The spike in deliveries came after Amazon eliminated a $14.99 monthly fee for its online grocery delivery service, Amazon Fresh, for Prime members. So how can regional grocery stores like New York’s Fairway — which recently filed for bankruptcy — actually compete?
“You're never going to beat Walmart (WMT) on price. You're never going to beat Amazon on convenience. The way that you win is on experience and on trust,” Scott Moses, head of the grocery & restaurants investment banking practice PJ Solomon, told Yahoo Finance’s On The Move on Thursday, before Amazon’s earnings came out.
While Walmart continues to be the largest grocery seller in the U.S., Amazon has grown its grocery footprint through Whole Foods, its cashierless Amazon Go, and through its grocery delivery service, Amazon Fresh.
“Retail is all about customer retention, customer acquisition, and they're [Amazon] making that investment in order to get people to continue to buy,” Moses says.

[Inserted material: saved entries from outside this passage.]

(* ===== verification/Auth.v ===== *)
(** * Signatures of issue requests: [internal/device/auth.go] *)

From S2P Require Import Prelude Bytes Primitives.

Local Open Scope Z_scope.

(** "COE-v1-issue" 0 device_id 0 nonce client_time_be64 profile. *)
Definition IssueSignPayload (deviceID : string) (nonce : bytes) (clientTime : Z) (profile : string)
    : bytes :=
  bytes_of "COE-v1-issue" ++ [Byte.x00] ++ bytes_of deviceID ++ [Byte.x00] ++ nonce
  ++ be_put 8 (u64 clientTime) ++ bytes_of profile.

Definition SignIssue `{Primitives} (signSK : bytes) (deviceID : string) (nonce : bytes)
    (clientTime : Z) (profile : string) : bytes :=
  ed_Sign signSK (IssueSignPayload deviceID nonce clientTime profile).

Definition VerifyIssue `{Primitives} (signPK : bytes) (deviceID : string) (nonce : bytes)
    (clientTime : Z) (profile : bytes) (sig : bytes) : bool :=
  if negb (length signPK =? ed_PublicKeySize)%nat || negb (length sig =? ed_SignatureSize)%nat
  then false
  else ed_Verify signPK (IssueSignPayload deviceID nonce clientTime (string_of profile)) sig.

(** [GenerateSignKey], from the seed [rand.Reader] delivers. *)
Definition GenerateSignKey `{Primitives} (rnd : option bytes) : result (bytes * bytes) :=
  match rnd with
  | None => Err "rand"
  | Some seed => let sk := ed_FromSeed seed in Ok (ed_Public sk, sk)
  end.

Definition SignSKFromBytes `{Primitives} (b : bytes) : result bytes :=
  if (length b =? ed_SeedSize)%nat then Ok (ed_FromSeed b)
  else if (length b =? ed_PrivateKeySize)%nat then Ok b
  else Err "sign key must be 32 or 64 bytes".

(** ** Correctness *)

Lemma VerifyIssue_SignIssue {P : Primitives} {L : PrimitiveLaws P} sk d n t p :
  length sk = ed_PrivateKeySize →
  VerifyIssue (ed_Public sk) d n t (bytes_of p) (SignIssue sk d n t p) = true.
Proof.
  intros Hsk. unfold VerifyIssue, SignIssue.
  rewrite ed_public_length, ed_sign_length by done. cbn [Nat.eqb negb orb ed_PublicKeySize ed_SignatureSize].
  rewrite string_of_bytes_of. by apply ed_verify_sign.
Qed.

(** A device id without a zero byte ends at the first one. *)
Lemma split_at_zero (d d' : bytes) rest rest' : Byte.x00 ∉ d → Byte.x00 ∉ d' →
  d ++ Byte.x00 :: rest = d' ++ Byte.x00 :: rest' → d = d' ∧ rest = rest'.
Proof.
  revert d'. induction d as [|b d IH]; intros [|b' d'] H1 H2 E; cbn in E.
  - by injection E.
  - injection E as <- _. exfalso. apply H2. left.
  - injection E as -> _. exfalso. apply H1. left.
  - injection E as -> E. rewrite not_elem_of_cons in H1, H2.
    destruct (IH d') as [-> ->]; [apply H1|apply H2|done|done].
Qed.

(** The signed payload determines the device, provided ids contain no zero byte, and,
    for nonces of one length, nonce, time and profile. *)
Theorem IssueSignPayload_injective (d d' : string) (n n' : bytes) (t t' : Z) (p p' : string) :
  Byte.x00 ∉ bytes_of d → Byte.x00 ∉ bytes_of d' → i64_ok t → i64_ok t' →
  IssueSignPayload d n t p = IssueSignPayload d' n' t' p' →
  d = d' ∧ n ++ be_put 8 (u64 t) ++ bytes_of p = n' ++ be_put 8 (u64 t') ++ bytes_of p' ∧
  (length n = length n' → n = n' ∧ t = t' ∧ p = p').
Proof.
  intros Hd Hd' Ht Ht' E. unfold IssueSignPayload in E.
  do 2 apply app_inv_head in E.
  apply split_at_zero in E as [E1 E2]; [|done..].
  apply (inj bytes_of) in E1. split; [done|]. split; [done|].
  intros Hn. apply app_inj_1 in E2 as [-> E2]; [|done].
  apply app_inj_1 in E2 as [E2 E3]; [|by rewrite !length_be_put].
  apply (inj bytes_of) in E3. split; [done|]. split; [|done].
  apply be_put_inj in E2; [|unfold u64; apply Z.mod_pos_bound; done..].
  int_lia.
Qed.

Lemma IssueSignPayload_injective_witness :
  IssueSignPayload "dev" [Byte.x01] 7 "strong" = IssueSignPayload "dev" [Byte.x01] 7 "strong" ∧
  [Byte.x01] = [Byte.x01] ∧ 7 = 7 ∧ "strong" = "strong".
Proof.
  split; [done|].
  refine (proj2 (proj2 (IssueSignPayload_injective "dev" "dev" [Byte.x01] [Byte.x01] 7 7 "strong"
    "strong" _ _ _ _ eq_refl)) eq_refl); try (by vm_compute);
    apply (bool_decide_unpack _); by vm_compute.
Defined.

(** Nonce, time and profile are not delimited: one signature covers several
    requests. *)
Example IssueSignPayload_ambiguous :
  IssueSignPayload "dev" [Byte.x01; Byte.x00] 7 "strong"
  = IssueSignPayload "dev" [Byte.x01] (7 / 256) (string_of [Byte.x07] +:+ "strong").
Proof. vm_compute. reflexivity. Qed.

Still, while online groceries sales from both Amazon Fresh and Whole Foods spiked this quarter, Amazon did not see the same increase from physical sales at Whole Foods, which it bought in 2017. Physical store sales declined slightly from the same quarter a year ago. But Moses noted that traditional grocery stores have other competitors to worry about.
“Grocery stores clearly have been impacted by not just Amazon, but all these other alternative grocers — Walmart, Target, Costco (COST), Aldi ... Trader Joes the dollar stores, Dollar General and Family Dollar. Those guys combined generate more grocery sales in this country than traditional supermarkets. So the consequences of that are pretty significant,” said Moses, who’s advising on Fairway’s bankruptcy filing.
“Right now nearly 3 million people in the United States are working in grocery stores,” he said. “And when stores close, it is gut wrenching.”
When grocery stores close, he noted, they can often leave so-called food deserts in their wake. As Yahoo Finance anchor Julie Hyman pointed out, Amazon will likely be happy to fill that gap with its grocery delivery service.